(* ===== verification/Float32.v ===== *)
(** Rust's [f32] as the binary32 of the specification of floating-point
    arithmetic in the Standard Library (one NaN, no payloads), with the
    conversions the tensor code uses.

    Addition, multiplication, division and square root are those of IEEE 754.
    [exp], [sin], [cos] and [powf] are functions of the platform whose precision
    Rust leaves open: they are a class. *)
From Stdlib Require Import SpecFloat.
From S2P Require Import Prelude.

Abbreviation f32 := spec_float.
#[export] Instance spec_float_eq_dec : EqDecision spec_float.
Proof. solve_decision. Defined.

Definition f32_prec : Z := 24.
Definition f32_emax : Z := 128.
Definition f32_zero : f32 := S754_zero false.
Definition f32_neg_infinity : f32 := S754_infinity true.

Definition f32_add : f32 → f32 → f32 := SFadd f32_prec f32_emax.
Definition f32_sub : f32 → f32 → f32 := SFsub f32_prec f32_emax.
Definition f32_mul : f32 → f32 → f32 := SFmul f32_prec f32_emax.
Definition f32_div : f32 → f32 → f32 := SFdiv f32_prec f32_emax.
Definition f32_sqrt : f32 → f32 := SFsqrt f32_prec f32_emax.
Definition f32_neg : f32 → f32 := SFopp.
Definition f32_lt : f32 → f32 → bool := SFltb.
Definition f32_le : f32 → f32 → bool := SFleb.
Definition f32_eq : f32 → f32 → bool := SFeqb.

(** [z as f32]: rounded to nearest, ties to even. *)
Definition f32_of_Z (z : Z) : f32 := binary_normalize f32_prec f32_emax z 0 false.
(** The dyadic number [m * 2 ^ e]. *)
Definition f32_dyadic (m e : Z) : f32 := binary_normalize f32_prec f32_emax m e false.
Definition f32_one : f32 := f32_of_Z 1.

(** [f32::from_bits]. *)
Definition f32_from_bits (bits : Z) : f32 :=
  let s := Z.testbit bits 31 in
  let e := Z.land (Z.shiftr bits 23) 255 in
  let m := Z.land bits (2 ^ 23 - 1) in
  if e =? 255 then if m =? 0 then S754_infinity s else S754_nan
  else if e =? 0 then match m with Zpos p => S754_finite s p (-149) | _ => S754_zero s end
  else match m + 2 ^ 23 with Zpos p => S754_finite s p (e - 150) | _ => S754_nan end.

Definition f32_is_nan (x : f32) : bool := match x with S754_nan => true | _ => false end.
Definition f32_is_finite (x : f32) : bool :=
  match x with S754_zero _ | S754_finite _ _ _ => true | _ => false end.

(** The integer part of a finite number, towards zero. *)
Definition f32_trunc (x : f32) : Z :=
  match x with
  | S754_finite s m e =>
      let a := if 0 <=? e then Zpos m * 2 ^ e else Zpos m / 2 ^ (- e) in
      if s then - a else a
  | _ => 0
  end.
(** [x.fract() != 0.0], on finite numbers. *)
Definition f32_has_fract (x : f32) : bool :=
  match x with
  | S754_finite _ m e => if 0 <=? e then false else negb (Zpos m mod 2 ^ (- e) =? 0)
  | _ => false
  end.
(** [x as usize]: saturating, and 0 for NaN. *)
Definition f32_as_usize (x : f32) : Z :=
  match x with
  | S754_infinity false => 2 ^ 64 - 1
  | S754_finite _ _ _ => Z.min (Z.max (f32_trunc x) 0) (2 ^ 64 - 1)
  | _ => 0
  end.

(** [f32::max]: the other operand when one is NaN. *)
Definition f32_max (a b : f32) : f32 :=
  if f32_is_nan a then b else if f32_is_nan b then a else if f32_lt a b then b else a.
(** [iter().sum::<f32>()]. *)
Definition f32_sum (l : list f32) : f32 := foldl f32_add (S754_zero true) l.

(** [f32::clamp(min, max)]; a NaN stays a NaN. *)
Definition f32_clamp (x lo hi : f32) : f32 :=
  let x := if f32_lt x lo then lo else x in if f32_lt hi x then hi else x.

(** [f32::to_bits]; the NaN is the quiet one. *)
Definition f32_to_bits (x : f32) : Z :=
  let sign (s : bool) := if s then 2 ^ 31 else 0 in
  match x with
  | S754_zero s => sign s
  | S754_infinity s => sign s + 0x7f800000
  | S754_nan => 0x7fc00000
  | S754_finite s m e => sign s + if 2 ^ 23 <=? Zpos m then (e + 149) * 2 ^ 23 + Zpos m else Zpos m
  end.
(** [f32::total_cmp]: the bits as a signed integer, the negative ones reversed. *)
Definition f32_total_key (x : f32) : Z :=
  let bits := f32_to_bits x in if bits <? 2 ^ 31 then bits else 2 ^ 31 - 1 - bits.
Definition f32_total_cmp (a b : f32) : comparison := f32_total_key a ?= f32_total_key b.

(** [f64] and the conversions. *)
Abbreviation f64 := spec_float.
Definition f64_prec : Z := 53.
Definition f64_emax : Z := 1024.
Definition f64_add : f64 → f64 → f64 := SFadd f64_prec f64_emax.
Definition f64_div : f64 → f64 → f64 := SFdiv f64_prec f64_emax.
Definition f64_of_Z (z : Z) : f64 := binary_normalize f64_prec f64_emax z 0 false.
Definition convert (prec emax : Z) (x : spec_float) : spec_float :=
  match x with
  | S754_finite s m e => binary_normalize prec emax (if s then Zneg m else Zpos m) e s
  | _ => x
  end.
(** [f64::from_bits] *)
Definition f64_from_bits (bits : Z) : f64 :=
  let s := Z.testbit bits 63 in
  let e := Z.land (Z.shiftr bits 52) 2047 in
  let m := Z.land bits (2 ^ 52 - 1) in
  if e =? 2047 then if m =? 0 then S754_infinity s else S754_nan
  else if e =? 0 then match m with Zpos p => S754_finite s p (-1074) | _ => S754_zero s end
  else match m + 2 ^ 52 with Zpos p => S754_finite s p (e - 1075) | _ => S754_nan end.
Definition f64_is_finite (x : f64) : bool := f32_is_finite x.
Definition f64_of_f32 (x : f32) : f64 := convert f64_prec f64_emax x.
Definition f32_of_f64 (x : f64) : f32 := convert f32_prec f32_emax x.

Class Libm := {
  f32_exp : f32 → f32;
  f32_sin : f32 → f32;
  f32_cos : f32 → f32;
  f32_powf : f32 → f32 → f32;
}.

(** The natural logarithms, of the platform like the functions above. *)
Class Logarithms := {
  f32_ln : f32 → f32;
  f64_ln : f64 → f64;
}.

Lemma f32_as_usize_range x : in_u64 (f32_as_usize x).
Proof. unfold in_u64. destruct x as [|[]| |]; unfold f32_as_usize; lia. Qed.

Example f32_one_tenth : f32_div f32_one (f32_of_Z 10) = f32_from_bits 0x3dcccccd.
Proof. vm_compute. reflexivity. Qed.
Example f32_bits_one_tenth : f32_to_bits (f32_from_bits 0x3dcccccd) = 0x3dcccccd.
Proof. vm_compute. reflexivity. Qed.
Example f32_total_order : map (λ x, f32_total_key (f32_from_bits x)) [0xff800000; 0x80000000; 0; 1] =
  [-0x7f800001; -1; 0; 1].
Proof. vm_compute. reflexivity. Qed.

══════

§ What is expected: What is needed is a verbatim copy of the data, complete from first line to last.

§ Response to the task:
(* ===== verification/Float32.v ===== *)
(** Rust's [f32] as the binary32 of the specification of floating-point
    arithmetic in the Standard Library (one NaN, no payloads), with the
    conversions the tensor code uses.

    Addition, multiplication, division and square root are those of IEEE 754.
    [exp], [sin], [cos] and [powf] are functions of the platform whose precision
    Rust leaves open: they are a class. *)
From Stdlib Require Import SpecFloat.
From S2P Require Import Prelude.

Abbreviation f32 := spec_float.
#[export] Instance spec_float_eq_dec : EqDecision spec_float.
Proof. solve_decision. Defined.

Definition f32_prec : Z := 24.
Definition f32_emax : Z := 128.
Definition f32_zero : f32 := S754_zero false.
Definition f32_neg_infinity : f32 := S754_infinity true.

Definition f32_add : f32 → f32 → f32 := SFadd f32_prec f32_emax.
Definition f32_sub : f32 → f32 → f32 := SFsub f32_prec f32_emax.
Definition f32_mul : f32 → f32 → f32 := SFmul f32_prec f32_emax.
Definition f32_div : f32 → f32 → f32 := SFdiv f32_prec f32_emax.
Definition f32_sqrt : f32 → f32 := SFsqrt f32_prec f32_emax.
Definition f32_neg : f32 → f32 := SFopp.
Definition f32_lt : f32 → f32 → bool := SFltb.
Definition f32_le : f32 → f32 → bool := SFleb.
Definition f32_eq : f32 → f32 → bool := SFeqb.

(** [z as f32]: rounded to nearest, ties to even. *)
Definition f32_of_Z (z : Z) : f32 := binary_normalize f32_prec f32_emax z 0 false.
(** The dyadic number [m * 2 ^ e]. *)
Definition f32_dyadic (m e : Z) : f32 := binary_normalize f32_prec f32_emax m e false.
Definition f32_one : f32 := f32_of_Z 1.

(** [f32::from_bits]. *)
Definition f32_from_bits (bits : Z) : f32 :=
  let s := Z.testbit bits 31 in
  let e := Z.land (Z.shiftr bits 23) 255 in
  let m := Z.land bits (2 ^ 23 - 1) in
  if e =? 255 then if m =? 0 then S754_infinity s else S754_nan
  else if e =? 0 then match m with Zpos p => S754_finite s p (-149) | _ => S754_zero s end
  else match m + 2 ^ 23 with Zpos p => S754_finite s p (e - 150) | _ => S754_nan end.

Definition f32_is_nan (x : f32) : bool := match x with S754_nan => true | _ => false end.
Definition f32_is_finite (x : f32) : bool :=
  match x with S754_zero _ | S754_finite _ _ _ => true | _ => false end.

(** The integer part of a finite number, towards zero. *)
Definition f32_trunc (x : f32) : Z :=
  match x with
  | S754_finite s m e =>
      let a := if 0 <=? e then Zpos m * 2 ^ e else Zpos m / 2 ^ (- e) in
      if s then - a else a
  | _ => 0
  end.
(** [x.fract() != 0.0], on finite numbers. *)
Definition f32_has_fract (x : f32) : bool :=
  match x with
  | S754_finite _ m e => if 0 <=? e then false else negb (Zpos m mod 2 ^ (- e) =? 0)
  | _ => false
  end.
(** [x as usize]: saturating, and 0 for NaN. *)
Definition f32_as_usize (x : f32) : Z :=
  match x with
  | S754_infinity false => 2 ^ 64 - 1
  | S754_finite _ _ _ => Z.min (Z.max (f32_trunc x) 0) (2 ^ 64 - 1)
  | _ => 0
  end.

(** [f32::max]: the other operand when one is NaN. *)
Definition f32_max (a b : f32) : f32 :=
  if f32_is_nan a then b else if f32_is_nan b then a else if f32_lt a b then b else a.
(** [iter().sum::<f32>()]. *)
Definition f32_sum (l : list f32) : f32 := foldl f32_add (S754_zero true) l.

(** [f32::clamp(min, max)]; a NaN stays a NaN. *)
Definition f32_clamp (x lo hi : f32) : f32 :=
  let x := if f32_lt x lo then lo else x in if f32_lt hi x then hi else x.

(** [f32::to_bits]; the NaN is the quiet one. *)
Definition f32_to_bits (x : f32) : Z :=
  let sign (s : bool) := if s then 2 ^ 31 else 0 in
  match x with
  | S754_zero s => sign s
  | S754_infinity s => sign s + 0x7f800000
  | S754_nan => 0x7fc00000
  | S754_finite s m e => sign s + if 2 ^ 23 <=? Zpos m then (e + 149) * 2 ^ 23 + Zpos m else Zpos m
  end.
(** [f32::total_cmp]: the bits as a signed integer, the negative ones reversed. *)
Definition f32_total_key (x : f32) : Z :=
  let bits := f32_to_bits x in if bits <? 2 ^ 31 then bits else 2 ^ 31 - 1 - bits.
Definition f32_total_cmp (a b : f32) : comparison := f32_total_key a ?= f32_total_key b.

(** [f64] and the conversions. *)
Abbreviation f64 := spec_float.
Definition f64_prec : Z := 53.
Definition f64_emax : Z := 1024.
Definition f64_add : f64 → f64 → f64 := SFadd f64_prec f64_emax.
Definition f64_div : f64 → f64 → f64 := SFdiv f64_prec f64_emax.
Definition f64_of_Z (z : Z) : f64 := binary_normalize f64_prec f64_emax z 0 false.
Definition convert (prec emax : Z) (x : spec_float) : spec_float :=
  match x with
  | S754_finite s m e => binary_normalize prec emax (if s then Zneg m else Zpos m) e s
  | _ => x
  end.
(** [f64::from_bits] *)
Definition f64_from_bits (bits : Z) : f64 :=
  let s := Z.testbit bits 63 in
  let e := Z.land (Z.shiftr bits 52) 2047 in
  let m := Z.land bits (2 ^ 52 - 1) in
  if e =? 2047 then if m =? 0 then S754_infinity s else S754_nan
  else if e =? 0 then match m with Zpos p => S754_finite s p (-1074) | _ => S754_zero s end
  else match m + 2 ^ 52 with Zpos p => S754_finite s p (e - 1075) | _ => S754_nan end.
Definition f64_is_finite (x : f64) : bool := f32_is_finite x.
Definition f64_of_f32 (x : f32) : f64 := convert f64_prec f64_emax x.
Definition f32_of_f64 (x : f64) : f32 := convert f32_prec f32_emax x.

Class Libm := {
  f32_exp : f32 → f32;
  f32_sin : f32 → f32;
  f32_cos : f32 → f32;
  f32_powf : f32 → f32 → f32;
}.

(** The natural logarithms, of the platform like the functions above. *)
Class Logarithms := {
  f32_ln : f32 → f32;
  f64_ln : f64 → f64;
}.

Lemma f32_as_usize_range x : in_u64 (f32_as_usize x).
Proof. unfold in_u64. destruct x as [|[]| |]; unfold f32_as_usize; lia. Qed.

Example f32_one_tenth : f32_div f32_one (f32_of_Z 10) = f32_from_bits 0x3dcccccd.
Proof. vm_compute. reflexivity. Qed.
Example f32_bits_one_tenth : f32_to_bits (f32_from_bits 0x3dcccccd) = 0x3dcccccd.
Proof. vm_compute. reflexivity. Qed.
Example f32_total_order : map (λ x, f32_total_key (f32_from_bits x)) [0xff800000; 0x80000000; 0; 1] =
  [-0x7f800001; -1; 0; 1].
Proof. vm_compute. reflexivity. Qed.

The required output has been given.